Saved entries:
|---|

(* ===== verification/ProcWorld.v ===== *)
(** * Processes, interleaved

    The machine's processes as a state machine: each event is a stretch of the
    code run under pids_lock, [step] runs it, and [ready] says when the code
    does.  A clone takes several stretches; where it has come to is its
    [stage].  [step] is [None] for a NULL dereference, a failed assertion and a
    loop that does not end. *)

From S2P Require Import Prelude Pids Groups Procs Ctty.

Inductive stage :=
| Created
| Numbered
| Copied (x : tgroup)
| Linked
| Failing
| Failed
| NeverRan.

(** A task being made: who makes it ([None]: construct_task, for nobody), and
    whether as a thread. *)
Record clone := mk_clone { c_parent : option Z; c_thread : bool; c_stage : stage }.

Record world := mk_world { w_k : kernel; w_clones : gmap Z clone }.

Definition boot : world := mk_world (mk_kernel ∅ 0 MAX_PID ∅ ∅ ∅ ∅) ∅.

Inductive event :=
| ECreate (caller parent : option Z) (want b : Z)
| ECloneParent (b : Z)
| ENs (b : Z) (thread newpid mem : bool) (n : Z)
| ECopy (b : Z)
| ELink (b g : Z)
| EFailEarly (b : Z)
| EFailLate (b : Z)
| EForget (b : Z)
| EDestroy (b : Z)
| EStart (b : Z)
| ENeverRan (b : Z)
| EBuild (b g : Z)
| ESetpgid (a id pgid : Z)
| ESetsid (a : Z)
| ERestore (a sid pgid : Z)
| EExiting (a : Z)
| EExit (a : Z) (traced : bool)
| EZombie (l : Z)
| EUnlink (a : Z)
| ERelease (l : Z)
| EReparent (a b : Z)
| EExec (a : Z) (inherit_parent : option Z)
| EDidExec (a : Z)
| EUnshare (a : Z) (mem : bool) (n : Z)
| ESetns (a : Z) (n : option Z)
| ENsDead (n : Z)
| EPidMax (value : Z)
| ENewTty (y : Z) (pseudo : bool)
| EOpenTty (a y : Z)
| ESctty (a y force : Z) (superuser : bool)
| ESpgrp (a y pgid : Z)
| ENotty (a y : Z).

Definition set_stage (w : world) (b : Z) (s : stage) (k : kernel) : world :=
  mk_world k (alter (fun c => mk_clone (c_parent c) (c_thread c) s) b (w_clones w)).
Definition done (w : world) (b : Z) (k : kernel) : world := mk_world k (delete b (w_clones w)).
Definition on_task (k : kernel) (a : Z) (f : task -> task) : option kernel := t ← k_tasks k !! a; Some (put_task k a (f t)).

(** What do_exit does once the exiting task has the lock. *)
Definition exit_locked (k : kernel) (a : Z) (traced : bool) : option kernel :=
  t ← k_tasks k !! a;
  x ← k_groups k !! t_group t;
  let traced := traced && negb (g_leader x =? a) in
  let k := put_task k a (set_t_flags t (t_zombie t || traced) (t_exiting t) (t_did_exec t) false) in
  '(group_dead, k) ← exit_tgroup k a;
  x ← k_groups k !! t_group t;
  let k := if traced then put_group k (t_group t) (mk_tgroup (g_leader x) (g_sid x) (g_pgid x) (g_tty x) (g_threads x) (g_traced_zombies x + 1) (g_child_subreaper x)) else k in
  if (group_dead : bool) then '(_, k) ← exit_hangup_session_tty k (g_leader x); Some k else Some k.

(** A thread leaves the table, from do_exit or release_thread_locked. *)
Definition thread_unlink (k : kernel) (a : Z) : option kernel :=
  t ← k_tasks k !! a;
  x ← k_groups k !! t_group t;
  let k := if t_zombie t then put_group k (t_group t) (mk_tgroup (g_leader x) (g_sid x) (g_pgid x) (g_tty x) (g_threads x) (g_traced_zombies x - 1) (g_child_subreaper x)) else k in
  task_unlink_locked k a.

Definition group_of (k : kernel) (a : Z) : option (Z * tgroup) :=
  t ← k_tasks k !! a; x ← k_groups k !! t_group t; Some (t_group t, x).

Definition step (w : world) (e : event) : option world :=
  let k := w_k w in
  match e with
  | ECreate caller parent want b =>
      '(r, k) ← task_create_pid_ k parent want (Some b);
      Some (match r with Some b => mk_world k (<[b := mk_clone caller false Created]> (w_clones w)) | None => mk_world k (w_clones w) end)
  | ECloneParent b =>
      c ← w_clones w !! b; a ← c_parent c; k ← clone_parent k a b; Some (mk_world k (w_clones w))
  | ENs b thread newpid mem n =>
      c ← w_clones w !! b; a ← c_parent c;
      '(err, k) ← copy_pid_ns k a b thread newpid mem n;
      Some (mk_world k (<[b := mk_clone (Some a) thread (if err <? 0 then Failing else Numbered)]> (w_clones w)))
  | ECopy b => '(_, x) ← group_of k b; Some (set_stage w b (Copied (tgroup_copy x)) k)
  | ELink b g =>
      c ← w_clones w !! b;
      t ← k_tasks k !! b;
      k ← clone_link k (t_group t) b (match c_stage c with Copied x => Some (g, x) | _ => None end);
      Some (set_stage w b Linked k)
  | EFailEarly b => c ← w_clones w !! b; Some (set_stage w b (match c_stage c with Created => Failed | _ => Failing end) k)
  | EFailLate b =>
      c ← w_clones w !! b;
      t ← k_tasks k !! b;
      k ← fail_unlink_group k b (if c_thread c then None else Some (t_group t));
      Some (set_stage w b Failing k)
  | EForget b =>
      c ← w_clones w !! b;
      k ← forget_ns k b;
      Some (match c_stage c with NeverRan => done w b k | _ => set_stage w b Failed k end)
  | EDestroy b => k ← task_unlink_locked k b; Some (done w b k)
  | EStart b => Some (done w b k)
  | ENeverRan b => k ← task_never_ran_destroy k b; Some (set_stage w b NeverRan k)
  | EBuild b g => k ← construct_group k b g; Some (done w b k)
  | ESetpgid a id pgid => '(_, k) ← sys_setpgid k a id pgid; Some (mk_world k (w_clones w))
  | ESetsid a => '(_, k) ← sys_setsid k a; Some (mk_world k (w_clones w))
  | ERestore a sid pgid => k ← tgroup_restore_ids k a sid pgid; Some (mk_world k (w_clones w))
  | EExiting a => k ← on_task k a (fun t => set_t_flags t (t_zombie t) true (t_did_exec t) (t_sighand t)); Some (mk_world k (w_clones w))
  | EExit a traced => k ← exit_locked k a traced; Some (mk_world k (w_clones w))
  | EZombie l => k ← on_task k l (fun t => set_t_flags t true (t_exiting t) (t_did_exec t) (t_sighand t)); Some (mk_world k (w_clones w))
  | EUnlink a => k ← thread_unlink k a; Some (mk_world k (w_clones w))
  | ERelease l => k ← release_process_locked k l; Some (mk_world k (w_clones w))
  | EReparent a b => p ← find_new_parent k a; k ← on_task k b (fun t => set_t_parent t p); Some (mk_world k (w_clones w))
  | EExec a inherit_parent => k ← exec_take_over k a inherit_parent; Some (mk_world k (w_clones w))
  | EDidExec a => k ← on_task k a (fun t => set_t_flags t (t_zombie t) (t_exiting t) true (t_sighand t)); Some (mk_world k (w_clones w))
  | EUnshare a mem n =>
      t ← k_tasks k !! a;
      let below := match t_pid_ns_for_children t with Some m => Some m | None => t_pid_ns t end in
      match pid_ns_new k below mem n with
      | (inr _, k) => Some (mk_world k (w_clones w))
      | (inl n, k) => k ← on_task k a (fun t => set_t_for_children t (Some n)); Some (mk_world k (w_clones w))
      end
  | ESetns a n =>
      k ← on_task k a (fun t => set_t_for_children t (if bool_decide (n = t_pid_ns t) then None else n)); Some (mk_world k (w_clones w))
  | ENsDead n => x ← k_nss k !! n; Some (mk_world (put_ns k n (mk_ns (n_parent x) (n_level x) (n_init_pid x) true (n_nr_of x) (n_by_nr x) (n_last_nr x))) (w_clones w))
  | EPidMax value => Some (mk_world (snd (task_set_pid_max k value)) (w_clones w))
  | ENewTty y pseudo => Some (mk_world (put_tty k y (mk_tty 0 0 false pseudo)) (w_clones w))
  | EOpenTty a y => k ← tty_open_controlling k a y; Some (mk_world k (w_clones w))
  | ESctty a y force su => '(_, k) ← tiocsctty k a y force su; Some (mk_world k (w_clones w))
  | ESpgrp a y pgid => '(_, k) ← tiocspgrp k a y pgid; Some (mk_world k (w_clones w))
  | ENotty a y => '(_, _, k) ← tiocnotty k a y; Some (mk_world k (w_clones w))
  end.

Definition run (w : world) (es : list event) : option world := foldl (fun w e => w ← w; step w e) (Some w) es.

(** ** When the code does what *)

Section Ready.
Context (w : world).
Notation k := (w_k w).

Definition in_threads (a : Z) : Prop := exists g x, group_of k a = Some (g, x) /\ a ∈ g_threads x.
Definition listed (a : Z) : Prop := exists t, k_tasks k !! a = Some t /\ p_task (pid_at k (t_pid t)) = Some a.
Definition busy (a : Z) : Prop := exists b c, w_clones w !! b = Some c /\ c_parent c = Some a.
Definition is_exiting (a : Z) : bool := match k_tasks k !! a with Some t => t_exiting t | None => true end.

(** A task that is running its own code: started, not exiting, and not in the
    middle of making another. *)
Definition running (a : Z) : Prop := in_threads a /\ is_exiting a = false /\ w_clones w !! a = None /\ ~ busy a.

Definition at_stage (b : Z) (P : clone -> Prop) : Prop := exists c, w_clones w !! b = Some c /\ P c.

Definition for_children (a : Z) : option Z := t ← k_tasks k !! a; t_pid_ns_for_children t.

Definition ready (e : event) : Prop :=
  match e with
  | ECreate caller parent want b =>
      k_tasks k !! b = None /\ w_clones w !! b = None /\ in_s 32 want /\ create_pid k want <> None /\
      match caller with
      | Some a => running a /\ parent = Some a
      | None => match parent with Some p => in_threads p /\ w_clones w !! p = None | None => k_tasks k = ∅ end
      end
  | ECloneParent b => at_stage b (fun c => c_stage c = Created /\ c_parent c <> None)
  | ENs b thread newpid mem n =>
      k_nss k !! n = None /\
      at_stage b (fun c => c_stage c = Created /\
        exists a, c_parent c = Some a /\ (thread = true -> newpid = false /\ for_children a = None))
  | ECopy b => at_stage b (fun c => c_stage c = Numbered /\ c_thread c = false)
  | ELink b g =>
      k_groups k !! g = None /\
      at_stage b (fun c => match c_stage c with Copied _ => c_thread c = false | Numbered => c_thread c = true | _ => False end)
  | EFailEarly b => at_stage b (fun c => match c_stage c with Created | Numbered | Copied _ => True | _ => False end)
  | EFailLate b | EStart b | ENeverRan b => at_stage b (fun c => c_stage c = Linked)
  | EForget b => at_stage b (fun c => c_stage c = Failing \/ c_stage c = NeverRan)
  | EDestroy b => at_stage b (fun c => c_stage c = Failed)
  | EBuild b g => k_groups k !! g = None /\ at_stage b (fun c => c_stage c = Created /\ c_parent c = None)
  | ESetpgid a id pgid => running a /\ in_s 32 id /\ in_s 32 pgid
  | ERestore a sid pgid => running a /\ in_s 32 sid /\ in_s 32 pgid /\ exists g x, group_of k a = Some (g, x) /\ g_tty x = None
  | ESetsid a | EExiting a | EDidExec a => running a
  | EExit a _ => in_threads a /\ is_exiting a = true /\ w_clones w !! a = None /\ ~ busy a
  | EZombie l => exists g x, group_of k l = Some (g, x) /\ g_leader x = l /\ g_threads x = [] /\ w_clones w !! l = None
  | EUnlink a =>
      listed a /\ w_clones w !! a = None /\
      exists g x, group_of k a = Some (g, x) /\ a ∉ g_threads x /\ g_leader x <> a
  | ERelease l =>
      listed l /\ w_clones w !! l = None /\ zombie k l = true /\
      exists g x, group_of k l = Some (g, x) /\ g_leader x = l /\ g_threads x = [] /\ g_traced_zombies x = 0 /\
        (forall b t, listed b -> k_tasks k !! b = Some t -> t_group t = g -> w_clones w !! b = None -> b = l)
  | EReparent a b => in_threads a /\ is_exiting a = true /\ exists t, k_tasks k !! b = Some t /\ t_parent t = Some a
  | EExec a inherit_parent => running a /\ match inherit_parent with Some p => is_Some (k_tasks k !! p) | None => True end /\ exists g x, group_of k a = Some (g, x) /\ g_leader x <> a /\ g_threads x = [a]
  | EUnshare a _ n => running a /\ k_nss k !! n = None
  | ESetns a n => running a /\ pid_ns_in k n (task_ns k a) = true /\ match n with Some m => is_Some (k_nss k !! m) | None => True end
  | ENsDead n => is_Some (k_nss k !! n)
  | EPidMax _ => True
  | ENewTty y _ => k_ttys k !! y = None
  | EOpenTty a y | ESctty a y _ _ | ESpgrp a y _ | ENotty a y => running a /\ is_Some (k_ttys k !! y)
  end.
End Ready.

|---|

> ASSIGNED TASK: Where the word "exists" shows up in a line of the entries above, copy that line.

> RESULT:
Definition in_threads (a : Z) : Prop := exists g x, group_of k a = Some (g, x) /\ a ∈ g_threads x.
Definition listed (a : Z) : Prop := exists t, k_tasks k !! a = Some t /\ p_task (pid_at k (t_pid t)) = Some a.
Definition busy (a : Z) : Prop := exists b c, w_clones w !! b = Some c /\ c_parent c = Some a.
Definition at_stage (b : Z) (P : clone -> Prop) : Prop := exists c, w_clones w !! b = Some c /\ P c.
        exists a, c_parent c = Some a /\ (thread = true -> newpid = false /\ for_children a = None))
  | ERestore a sid pgid => running a /\ in_s 32 sid /\ in_s 32 pgid /\ exists g x, group_of k a = Some (g, x) /\ g_tty x = None
  | EZombie l => exists g x, group_of k l = Some (g, x) /\ g_leader x = l /\ g_threads x = [] /\ w_clones w !! l = None
      exists g x, group_of k a = Some (g, x) /\ a ∉ g_threads x /\ g_leader x <> a
      exists g x, group_of k l = Some (g, x) /\ g_leader x = l /\ g_threads x = [] /\ g_traced_zombies x = 0 /\
  | EReparent a b => in_threads a /\ is_exiting a = true /\ exists t, k_tasks k !! b = Some t /\ t_parent t = Some a
  | EExec a inherit_parent => running a /\ match inherit_parent with Some p => is_Some (k_tasks k !! p) | None => True end /\ exists g x, group_of k a = Some (g, x) /\ g_leader x <> a /\ g_threads x = [a]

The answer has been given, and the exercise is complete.